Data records
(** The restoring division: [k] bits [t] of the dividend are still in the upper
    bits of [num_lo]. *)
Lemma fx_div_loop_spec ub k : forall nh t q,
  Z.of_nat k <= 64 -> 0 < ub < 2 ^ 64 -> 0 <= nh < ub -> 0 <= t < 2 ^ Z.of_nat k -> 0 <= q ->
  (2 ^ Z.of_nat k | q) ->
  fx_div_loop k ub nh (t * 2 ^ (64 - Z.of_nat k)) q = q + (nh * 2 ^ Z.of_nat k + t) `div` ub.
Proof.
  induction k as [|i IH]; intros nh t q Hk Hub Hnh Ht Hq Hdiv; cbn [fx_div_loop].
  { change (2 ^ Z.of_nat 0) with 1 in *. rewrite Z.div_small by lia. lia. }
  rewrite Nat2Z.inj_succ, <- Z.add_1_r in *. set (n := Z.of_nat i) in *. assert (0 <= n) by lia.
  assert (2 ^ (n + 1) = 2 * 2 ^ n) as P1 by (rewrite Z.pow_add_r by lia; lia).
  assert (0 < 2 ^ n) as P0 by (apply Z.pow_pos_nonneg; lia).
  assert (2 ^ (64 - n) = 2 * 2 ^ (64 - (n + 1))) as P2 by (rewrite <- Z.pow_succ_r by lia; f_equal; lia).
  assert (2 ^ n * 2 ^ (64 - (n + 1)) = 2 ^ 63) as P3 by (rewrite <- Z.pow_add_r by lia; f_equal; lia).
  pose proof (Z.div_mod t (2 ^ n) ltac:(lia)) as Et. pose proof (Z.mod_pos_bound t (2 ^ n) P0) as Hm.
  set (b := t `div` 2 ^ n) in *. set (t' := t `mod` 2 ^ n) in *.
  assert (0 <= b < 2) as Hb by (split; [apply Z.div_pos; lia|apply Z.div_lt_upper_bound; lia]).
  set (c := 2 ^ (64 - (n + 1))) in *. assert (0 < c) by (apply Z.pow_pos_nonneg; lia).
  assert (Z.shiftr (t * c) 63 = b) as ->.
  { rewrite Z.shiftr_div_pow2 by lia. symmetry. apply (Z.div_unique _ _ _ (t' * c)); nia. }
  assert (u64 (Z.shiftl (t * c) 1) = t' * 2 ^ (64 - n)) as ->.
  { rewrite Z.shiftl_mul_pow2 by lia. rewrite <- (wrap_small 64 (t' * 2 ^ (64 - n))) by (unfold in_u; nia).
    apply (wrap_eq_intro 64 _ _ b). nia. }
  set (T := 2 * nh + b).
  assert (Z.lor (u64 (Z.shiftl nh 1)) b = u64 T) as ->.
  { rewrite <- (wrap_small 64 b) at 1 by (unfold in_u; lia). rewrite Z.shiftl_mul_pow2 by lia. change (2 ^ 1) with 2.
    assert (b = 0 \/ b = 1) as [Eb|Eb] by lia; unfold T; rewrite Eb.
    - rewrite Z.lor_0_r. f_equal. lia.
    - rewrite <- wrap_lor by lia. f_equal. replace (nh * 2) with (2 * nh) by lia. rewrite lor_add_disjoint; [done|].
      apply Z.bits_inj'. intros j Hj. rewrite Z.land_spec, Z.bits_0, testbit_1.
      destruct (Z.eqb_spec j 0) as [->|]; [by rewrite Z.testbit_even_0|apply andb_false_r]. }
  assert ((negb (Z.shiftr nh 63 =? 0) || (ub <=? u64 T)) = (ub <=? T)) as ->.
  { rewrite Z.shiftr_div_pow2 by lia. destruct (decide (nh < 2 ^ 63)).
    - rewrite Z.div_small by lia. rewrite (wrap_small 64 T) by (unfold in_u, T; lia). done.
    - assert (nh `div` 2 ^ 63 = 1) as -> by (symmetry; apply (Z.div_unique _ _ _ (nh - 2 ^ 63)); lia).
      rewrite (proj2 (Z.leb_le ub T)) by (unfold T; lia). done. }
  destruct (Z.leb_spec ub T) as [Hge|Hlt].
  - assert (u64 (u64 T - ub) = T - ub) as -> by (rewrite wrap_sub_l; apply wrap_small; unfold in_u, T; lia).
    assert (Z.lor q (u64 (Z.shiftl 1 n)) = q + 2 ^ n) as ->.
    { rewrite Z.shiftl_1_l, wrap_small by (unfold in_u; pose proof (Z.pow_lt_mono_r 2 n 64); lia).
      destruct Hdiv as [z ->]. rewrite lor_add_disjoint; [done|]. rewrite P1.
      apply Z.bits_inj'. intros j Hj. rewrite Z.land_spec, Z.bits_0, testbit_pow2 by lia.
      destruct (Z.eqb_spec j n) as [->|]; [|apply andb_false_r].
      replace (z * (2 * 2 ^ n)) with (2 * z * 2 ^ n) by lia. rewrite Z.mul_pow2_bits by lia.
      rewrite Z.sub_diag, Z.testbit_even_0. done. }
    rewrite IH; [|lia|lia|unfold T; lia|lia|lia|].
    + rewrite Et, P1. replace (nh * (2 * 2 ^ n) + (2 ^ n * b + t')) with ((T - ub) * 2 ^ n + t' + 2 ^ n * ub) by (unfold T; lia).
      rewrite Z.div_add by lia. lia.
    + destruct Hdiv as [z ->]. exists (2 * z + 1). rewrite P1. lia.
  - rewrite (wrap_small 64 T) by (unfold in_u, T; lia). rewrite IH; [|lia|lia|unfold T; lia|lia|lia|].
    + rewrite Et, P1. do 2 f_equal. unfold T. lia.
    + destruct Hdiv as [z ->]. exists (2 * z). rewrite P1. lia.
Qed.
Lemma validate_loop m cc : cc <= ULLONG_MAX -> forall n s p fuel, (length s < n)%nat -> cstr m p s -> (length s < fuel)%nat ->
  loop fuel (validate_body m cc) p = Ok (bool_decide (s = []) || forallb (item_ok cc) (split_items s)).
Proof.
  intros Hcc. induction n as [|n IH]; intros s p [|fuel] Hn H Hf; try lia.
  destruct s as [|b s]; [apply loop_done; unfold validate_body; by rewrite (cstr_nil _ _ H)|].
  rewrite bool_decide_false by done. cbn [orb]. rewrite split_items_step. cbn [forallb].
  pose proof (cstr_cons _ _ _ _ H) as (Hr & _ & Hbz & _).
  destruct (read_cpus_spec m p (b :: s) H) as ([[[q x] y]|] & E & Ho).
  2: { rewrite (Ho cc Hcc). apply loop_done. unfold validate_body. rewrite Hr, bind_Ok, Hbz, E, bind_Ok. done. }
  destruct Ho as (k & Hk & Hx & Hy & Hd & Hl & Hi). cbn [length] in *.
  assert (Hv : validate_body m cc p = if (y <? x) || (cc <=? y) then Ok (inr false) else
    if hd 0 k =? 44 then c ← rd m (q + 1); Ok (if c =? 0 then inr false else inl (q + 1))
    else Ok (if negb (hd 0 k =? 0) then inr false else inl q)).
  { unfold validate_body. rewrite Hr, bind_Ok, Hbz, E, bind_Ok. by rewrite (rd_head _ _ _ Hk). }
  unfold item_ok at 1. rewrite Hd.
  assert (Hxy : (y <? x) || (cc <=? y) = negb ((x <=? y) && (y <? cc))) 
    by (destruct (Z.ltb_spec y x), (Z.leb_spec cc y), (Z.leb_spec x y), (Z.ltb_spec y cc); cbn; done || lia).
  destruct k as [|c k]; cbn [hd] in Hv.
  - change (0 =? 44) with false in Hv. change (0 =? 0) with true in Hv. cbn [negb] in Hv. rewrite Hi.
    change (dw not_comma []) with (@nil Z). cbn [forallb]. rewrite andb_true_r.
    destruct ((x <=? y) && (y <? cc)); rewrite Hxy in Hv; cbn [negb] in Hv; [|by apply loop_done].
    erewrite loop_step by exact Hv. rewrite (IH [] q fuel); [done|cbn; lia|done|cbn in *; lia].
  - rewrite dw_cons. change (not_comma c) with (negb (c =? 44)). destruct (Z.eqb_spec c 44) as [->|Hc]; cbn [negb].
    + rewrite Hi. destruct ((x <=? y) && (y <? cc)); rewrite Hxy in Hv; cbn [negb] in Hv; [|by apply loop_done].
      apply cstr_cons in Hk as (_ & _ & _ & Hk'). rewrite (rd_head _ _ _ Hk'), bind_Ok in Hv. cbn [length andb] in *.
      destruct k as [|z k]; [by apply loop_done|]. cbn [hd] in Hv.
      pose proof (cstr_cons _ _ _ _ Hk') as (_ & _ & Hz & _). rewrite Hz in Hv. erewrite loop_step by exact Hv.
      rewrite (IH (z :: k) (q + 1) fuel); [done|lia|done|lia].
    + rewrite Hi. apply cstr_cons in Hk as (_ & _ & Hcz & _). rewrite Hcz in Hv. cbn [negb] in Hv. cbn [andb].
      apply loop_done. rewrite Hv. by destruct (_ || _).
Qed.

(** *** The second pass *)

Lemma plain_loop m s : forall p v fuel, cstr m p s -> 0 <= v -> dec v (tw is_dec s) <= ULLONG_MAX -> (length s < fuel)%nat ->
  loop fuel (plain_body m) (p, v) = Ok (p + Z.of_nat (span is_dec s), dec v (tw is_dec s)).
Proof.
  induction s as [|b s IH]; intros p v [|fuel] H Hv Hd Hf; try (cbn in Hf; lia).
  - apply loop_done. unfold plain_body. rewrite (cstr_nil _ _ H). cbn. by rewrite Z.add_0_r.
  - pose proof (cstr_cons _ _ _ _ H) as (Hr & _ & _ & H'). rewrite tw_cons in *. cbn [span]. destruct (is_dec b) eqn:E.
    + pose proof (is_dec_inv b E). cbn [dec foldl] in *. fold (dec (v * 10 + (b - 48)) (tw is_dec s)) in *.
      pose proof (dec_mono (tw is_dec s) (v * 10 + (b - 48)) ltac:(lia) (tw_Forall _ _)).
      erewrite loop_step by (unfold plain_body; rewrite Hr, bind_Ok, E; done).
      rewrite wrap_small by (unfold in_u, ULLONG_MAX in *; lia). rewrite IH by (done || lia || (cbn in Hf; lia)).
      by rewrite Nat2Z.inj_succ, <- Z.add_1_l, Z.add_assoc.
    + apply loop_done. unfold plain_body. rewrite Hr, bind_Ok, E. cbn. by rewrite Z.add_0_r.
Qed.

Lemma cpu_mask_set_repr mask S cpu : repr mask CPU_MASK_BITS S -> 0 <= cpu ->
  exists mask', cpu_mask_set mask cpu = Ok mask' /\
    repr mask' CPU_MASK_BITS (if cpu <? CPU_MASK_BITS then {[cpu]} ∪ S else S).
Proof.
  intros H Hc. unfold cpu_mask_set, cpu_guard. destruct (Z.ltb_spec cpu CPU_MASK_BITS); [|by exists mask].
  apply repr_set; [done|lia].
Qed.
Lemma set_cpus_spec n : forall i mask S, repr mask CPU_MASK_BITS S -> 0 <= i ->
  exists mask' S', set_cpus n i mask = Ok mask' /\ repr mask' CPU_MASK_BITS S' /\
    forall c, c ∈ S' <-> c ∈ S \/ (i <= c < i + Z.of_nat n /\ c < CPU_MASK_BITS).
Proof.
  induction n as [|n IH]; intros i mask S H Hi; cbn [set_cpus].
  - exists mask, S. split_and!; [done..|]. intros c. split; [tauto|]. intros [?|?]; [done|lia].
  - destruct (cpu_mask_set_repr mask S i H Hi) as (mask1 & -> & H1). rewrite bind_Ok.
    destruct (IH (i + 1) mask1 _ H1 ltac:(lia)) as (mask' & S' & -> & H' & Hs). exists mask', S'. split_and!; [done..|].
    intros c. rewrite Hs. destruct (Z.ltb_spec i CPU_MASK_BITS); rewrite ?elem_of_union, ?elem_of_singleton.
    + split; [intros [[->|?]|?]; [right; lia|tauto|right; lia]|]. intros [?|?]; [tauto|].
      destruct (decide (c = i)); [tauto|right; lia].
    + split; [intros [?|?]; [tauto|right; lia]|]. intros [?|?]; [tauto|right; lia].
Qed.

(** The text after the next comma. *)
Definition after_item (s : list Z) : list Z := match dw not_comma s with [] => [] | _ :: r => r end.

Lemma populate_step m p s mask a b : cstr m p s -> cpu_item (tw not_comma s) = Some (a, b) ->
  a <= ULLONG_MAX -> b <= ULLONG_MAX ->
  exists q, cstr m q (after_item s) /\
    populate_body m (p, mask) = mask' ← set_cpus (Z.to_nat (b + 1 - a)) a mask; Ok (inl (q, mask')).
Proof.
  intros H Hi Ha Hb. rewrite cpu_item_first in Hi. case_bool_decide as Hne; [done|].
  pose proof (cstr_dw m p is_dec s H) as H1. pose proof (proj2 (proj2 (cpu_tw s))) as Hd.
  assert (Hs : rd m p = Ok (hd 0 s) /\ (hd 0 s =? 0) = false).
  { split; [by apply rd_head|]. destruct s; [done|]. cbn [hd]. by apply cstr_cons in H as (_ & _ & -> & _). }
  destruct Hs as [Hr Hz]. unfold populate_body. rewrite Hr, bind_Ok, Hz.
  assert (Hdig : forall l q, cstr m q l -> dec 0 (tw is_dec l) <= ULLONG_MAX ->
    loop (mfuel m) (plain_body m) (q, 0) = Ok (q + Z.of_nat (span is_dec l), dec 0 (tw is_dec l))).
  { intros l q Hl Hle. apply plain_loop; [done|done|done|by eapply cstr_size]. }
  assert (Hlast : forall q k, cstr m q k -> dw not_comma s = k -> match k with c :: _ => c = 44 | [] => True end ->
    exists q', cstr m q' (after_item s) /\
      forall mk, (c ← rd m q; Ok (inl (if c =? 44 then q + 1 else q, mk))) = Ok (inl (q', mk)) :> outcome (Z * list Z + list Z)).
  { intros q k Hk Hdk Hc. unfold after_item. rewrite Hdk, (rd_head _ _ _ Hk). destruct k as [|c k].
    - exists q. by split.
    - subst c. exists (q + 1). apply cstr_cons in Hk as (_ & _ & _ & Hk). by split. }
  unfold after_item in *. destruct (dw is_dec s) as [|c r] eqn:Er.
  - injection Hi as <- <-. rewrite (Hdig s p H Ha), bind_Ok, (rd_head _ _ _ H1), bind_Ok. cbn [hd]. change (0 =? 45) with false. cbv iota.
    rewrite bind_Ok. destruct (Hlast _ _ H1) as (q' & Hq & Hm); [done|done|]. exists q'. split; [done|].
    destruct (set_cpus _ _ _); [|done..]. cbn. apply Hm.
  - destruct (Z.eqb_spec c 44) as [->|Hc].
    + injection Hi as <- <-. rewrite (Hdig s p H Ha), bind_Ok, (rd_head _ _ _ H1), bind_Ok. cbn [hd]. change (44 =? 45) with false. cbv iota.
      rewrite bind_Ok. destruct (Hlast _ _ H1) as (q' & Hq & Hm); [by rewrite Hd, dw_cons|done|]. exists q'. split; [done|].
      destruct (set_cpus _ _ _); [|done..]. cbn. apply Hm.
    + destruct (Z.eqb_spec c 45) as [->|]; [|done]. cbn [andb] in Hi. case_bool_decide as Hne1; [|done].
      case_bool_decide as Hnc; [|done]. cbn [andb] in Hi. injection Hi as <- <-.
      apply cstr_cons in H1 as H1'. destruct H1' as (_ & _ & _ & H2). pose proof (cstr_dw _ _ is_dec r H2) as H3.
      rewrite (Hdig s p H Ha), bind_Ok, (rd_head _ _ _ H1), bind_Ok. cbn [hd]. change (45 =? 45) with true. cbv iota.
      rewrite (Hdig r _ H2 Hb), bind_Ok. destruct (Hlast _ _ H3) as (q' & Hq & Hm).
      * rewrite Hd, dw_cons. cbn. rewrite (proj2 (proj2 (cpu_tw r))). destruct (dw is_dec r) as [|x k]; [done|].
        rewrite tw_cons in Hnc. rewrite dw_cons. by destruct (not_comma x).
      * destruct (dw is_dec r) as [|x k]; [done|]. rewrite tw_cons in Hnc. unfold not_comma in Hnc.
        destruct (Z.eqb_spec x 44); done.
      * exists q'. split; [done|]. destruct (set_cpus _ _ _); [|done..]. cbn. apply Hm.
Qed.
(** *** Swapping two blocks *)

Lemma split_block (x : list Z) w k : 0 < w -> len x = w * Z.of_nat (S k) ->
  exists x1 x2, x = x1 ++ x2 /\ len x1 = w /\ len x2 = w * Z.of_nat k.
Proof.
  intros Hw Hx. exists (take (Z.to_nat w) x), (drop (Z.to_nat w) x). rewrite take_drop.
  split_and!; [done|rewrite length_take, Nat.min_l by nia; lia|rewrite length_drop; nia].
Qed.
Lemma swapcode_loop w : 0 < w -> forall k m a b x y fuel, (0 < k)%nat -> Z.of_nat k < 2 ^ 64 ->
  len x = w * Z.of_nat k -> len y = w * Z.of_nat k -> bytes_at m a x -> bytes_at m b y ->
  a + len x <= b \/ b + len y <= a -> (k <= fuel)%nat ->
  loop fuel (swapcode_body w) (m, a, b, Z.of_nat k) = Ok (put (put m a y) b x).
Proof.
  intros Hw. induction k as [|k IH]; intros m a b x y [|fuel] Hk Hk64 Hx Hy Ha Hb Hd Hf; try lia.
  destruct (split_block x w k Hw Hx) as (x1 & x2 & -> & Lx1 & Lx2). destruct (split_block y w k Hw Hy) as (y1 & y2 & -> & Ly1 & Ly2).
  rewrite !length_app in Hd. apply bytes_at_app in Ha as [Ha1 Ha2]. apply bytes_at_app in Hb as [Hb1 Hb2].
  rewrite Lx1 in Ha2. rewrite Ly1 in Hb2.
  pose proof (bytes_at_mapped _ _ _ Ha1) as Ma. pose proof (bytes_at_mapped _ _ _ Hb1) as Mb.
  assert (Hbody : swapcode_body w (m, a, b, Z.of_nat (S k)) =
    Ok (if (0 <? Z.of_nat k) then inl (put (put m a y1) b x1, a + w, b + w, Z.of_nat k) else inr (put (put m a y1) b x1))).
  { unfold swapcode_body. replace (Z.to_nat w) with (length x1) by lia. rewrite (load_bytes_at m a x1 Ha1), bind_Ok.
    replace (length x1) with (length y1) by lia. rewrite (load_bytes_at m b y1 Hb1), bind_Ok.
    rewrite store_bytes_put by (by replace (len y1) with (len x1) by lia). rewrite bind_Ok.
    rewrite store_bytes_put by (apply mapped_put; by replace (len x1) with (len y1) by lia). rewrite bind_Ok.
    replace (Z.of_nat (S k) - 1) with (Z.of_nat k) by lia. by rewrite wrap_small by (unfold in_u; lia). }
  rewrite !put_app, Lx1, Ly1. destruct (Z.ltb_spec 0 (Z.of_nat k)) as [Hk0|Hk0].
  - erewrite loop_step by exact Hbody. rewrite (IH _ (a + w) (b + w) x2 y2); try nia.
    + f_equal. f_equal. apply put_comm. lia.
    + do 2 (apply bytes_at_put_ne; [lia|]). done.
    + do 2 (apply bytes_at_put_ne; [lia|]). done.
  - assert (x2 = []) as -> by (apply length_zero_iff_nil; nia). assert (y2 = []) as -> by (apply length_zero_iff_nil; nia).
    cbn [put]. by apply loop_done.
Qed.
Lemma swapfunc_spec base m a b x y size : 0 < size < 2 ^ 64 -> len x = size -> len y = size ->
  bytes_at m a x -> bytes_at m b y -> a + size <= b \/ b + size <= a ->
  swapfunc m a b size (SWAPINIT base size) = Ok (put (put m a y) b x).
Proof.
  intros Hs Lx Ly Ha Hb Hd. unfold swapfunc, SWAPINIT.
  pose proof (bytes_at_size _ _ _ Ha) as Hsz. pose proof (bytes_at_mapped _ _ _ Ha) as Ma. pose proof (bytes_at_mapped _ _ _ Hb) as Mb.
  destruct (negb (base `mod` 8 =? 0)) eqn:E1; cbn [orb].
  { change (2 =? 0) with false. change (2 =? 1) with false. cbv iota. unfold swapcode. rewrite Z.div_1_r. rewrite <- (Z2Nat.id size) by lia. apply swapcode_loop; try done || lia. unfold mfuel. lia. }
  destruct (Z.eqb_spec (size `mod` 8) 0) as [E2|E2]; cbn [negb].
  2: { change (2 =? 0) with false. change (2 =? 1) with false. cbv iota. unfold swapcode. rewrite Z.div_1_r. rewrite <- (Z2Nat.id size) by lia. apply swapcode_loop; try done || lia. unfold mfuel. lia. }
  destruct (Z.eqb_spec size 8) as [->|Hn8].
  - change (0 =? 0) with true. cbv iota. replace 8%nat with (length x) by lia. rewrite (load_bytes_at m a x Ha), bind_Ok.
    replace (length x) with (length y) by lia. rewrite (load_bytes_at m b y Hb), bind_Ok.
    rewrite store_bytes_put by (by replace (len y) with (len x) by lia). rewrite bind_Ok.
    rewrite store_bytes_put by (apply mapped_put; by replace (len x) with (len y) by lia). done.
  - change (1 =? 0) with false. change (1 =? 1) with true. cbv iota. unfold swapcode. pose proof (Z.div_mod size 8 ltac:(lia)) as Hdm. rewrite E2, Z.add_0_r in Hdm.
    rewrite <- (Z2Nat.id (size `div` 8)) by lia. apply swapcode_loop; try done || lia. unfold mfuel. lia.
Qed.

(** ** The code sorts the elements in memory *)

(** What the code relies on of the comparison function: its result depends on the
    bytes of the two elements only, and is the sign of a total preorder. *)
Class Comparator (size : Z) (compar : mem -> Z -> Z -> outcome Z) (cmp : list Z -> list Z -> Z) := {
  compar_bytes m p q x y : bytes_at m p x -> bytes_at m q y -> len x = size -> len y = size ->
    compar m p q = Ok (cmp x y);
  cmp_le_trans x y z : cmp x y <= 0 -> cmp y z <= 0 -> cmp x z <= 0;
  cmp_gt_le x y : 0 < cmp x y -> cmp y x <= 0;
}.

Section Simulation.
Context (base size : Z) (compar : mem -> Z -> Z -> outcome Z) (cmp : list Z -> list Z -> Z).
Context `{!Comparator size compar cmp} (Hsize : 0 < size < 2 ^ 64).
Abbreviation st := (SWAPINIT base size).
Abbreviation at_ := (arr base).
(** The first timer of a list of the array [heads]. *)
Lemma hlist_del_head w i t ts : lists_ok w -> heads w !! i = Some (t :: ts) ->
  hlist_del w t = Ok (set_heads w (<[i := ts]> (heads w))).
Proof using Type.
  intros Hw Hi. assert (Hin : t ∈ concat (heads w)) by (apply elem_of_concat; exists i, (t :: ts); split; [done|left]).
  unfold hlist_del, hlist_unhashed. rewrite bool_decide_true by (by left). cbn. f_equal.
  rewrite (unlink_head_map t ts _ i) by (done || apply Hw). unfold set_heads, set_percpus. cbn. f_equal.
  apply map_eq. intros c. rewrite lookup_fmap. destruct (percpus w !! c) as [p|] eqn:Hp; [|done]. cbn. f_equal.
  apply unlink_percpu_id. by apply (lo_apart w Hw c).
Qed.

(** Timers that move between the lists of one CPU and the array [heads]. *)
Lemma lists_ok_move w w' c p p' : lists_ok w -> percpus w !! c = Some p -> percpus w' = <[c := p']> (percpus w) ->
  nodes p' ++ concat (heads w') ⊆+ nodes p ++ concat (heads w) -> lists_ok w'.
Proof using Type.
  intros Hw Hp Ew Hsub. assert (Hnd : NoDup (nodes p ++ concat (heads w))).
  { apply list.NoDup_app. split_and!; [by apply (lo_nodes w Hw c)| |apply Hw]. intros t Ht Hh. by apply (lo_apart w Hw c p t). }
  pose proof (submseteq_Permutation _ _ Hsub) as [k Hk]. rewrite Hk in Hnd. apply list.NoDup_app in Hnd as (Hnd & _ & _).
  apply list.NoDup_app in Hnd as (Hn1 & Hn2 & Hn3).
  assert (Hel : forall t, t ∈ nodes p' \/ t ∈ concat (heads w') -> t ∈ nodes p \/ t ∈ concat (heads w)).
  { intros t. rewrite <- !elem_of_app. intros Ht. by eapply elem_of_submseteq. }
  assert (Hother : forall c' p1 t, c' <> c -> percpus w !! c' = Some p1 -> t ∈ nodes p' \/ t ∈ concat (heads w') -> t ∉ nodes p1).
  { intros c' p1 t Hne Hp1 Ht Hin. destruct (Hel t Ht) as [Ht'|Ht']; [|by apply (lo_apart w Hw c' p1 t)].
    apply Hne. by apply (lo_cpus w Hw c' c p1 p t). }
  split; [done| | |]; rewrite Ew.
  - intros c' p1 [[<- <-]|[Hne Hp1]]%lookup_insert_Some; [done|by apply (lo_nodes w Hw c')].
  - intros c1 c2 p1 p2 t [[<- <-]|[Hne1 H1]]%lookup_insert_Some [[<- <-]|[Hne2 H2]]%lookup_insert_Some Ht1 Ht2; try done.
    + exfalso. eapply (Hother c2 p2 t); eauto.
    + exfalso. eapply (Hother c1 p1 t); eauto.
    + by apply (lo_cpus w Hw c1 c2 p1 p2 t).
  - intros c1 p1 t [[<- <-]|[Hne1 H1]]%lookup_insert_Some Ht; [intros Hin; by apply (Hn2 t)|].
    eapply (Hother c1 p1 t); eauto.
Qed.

Work order: Could you state the number of lines above in which the word "induction" appears? Give that number by itself.

Exercise output: 5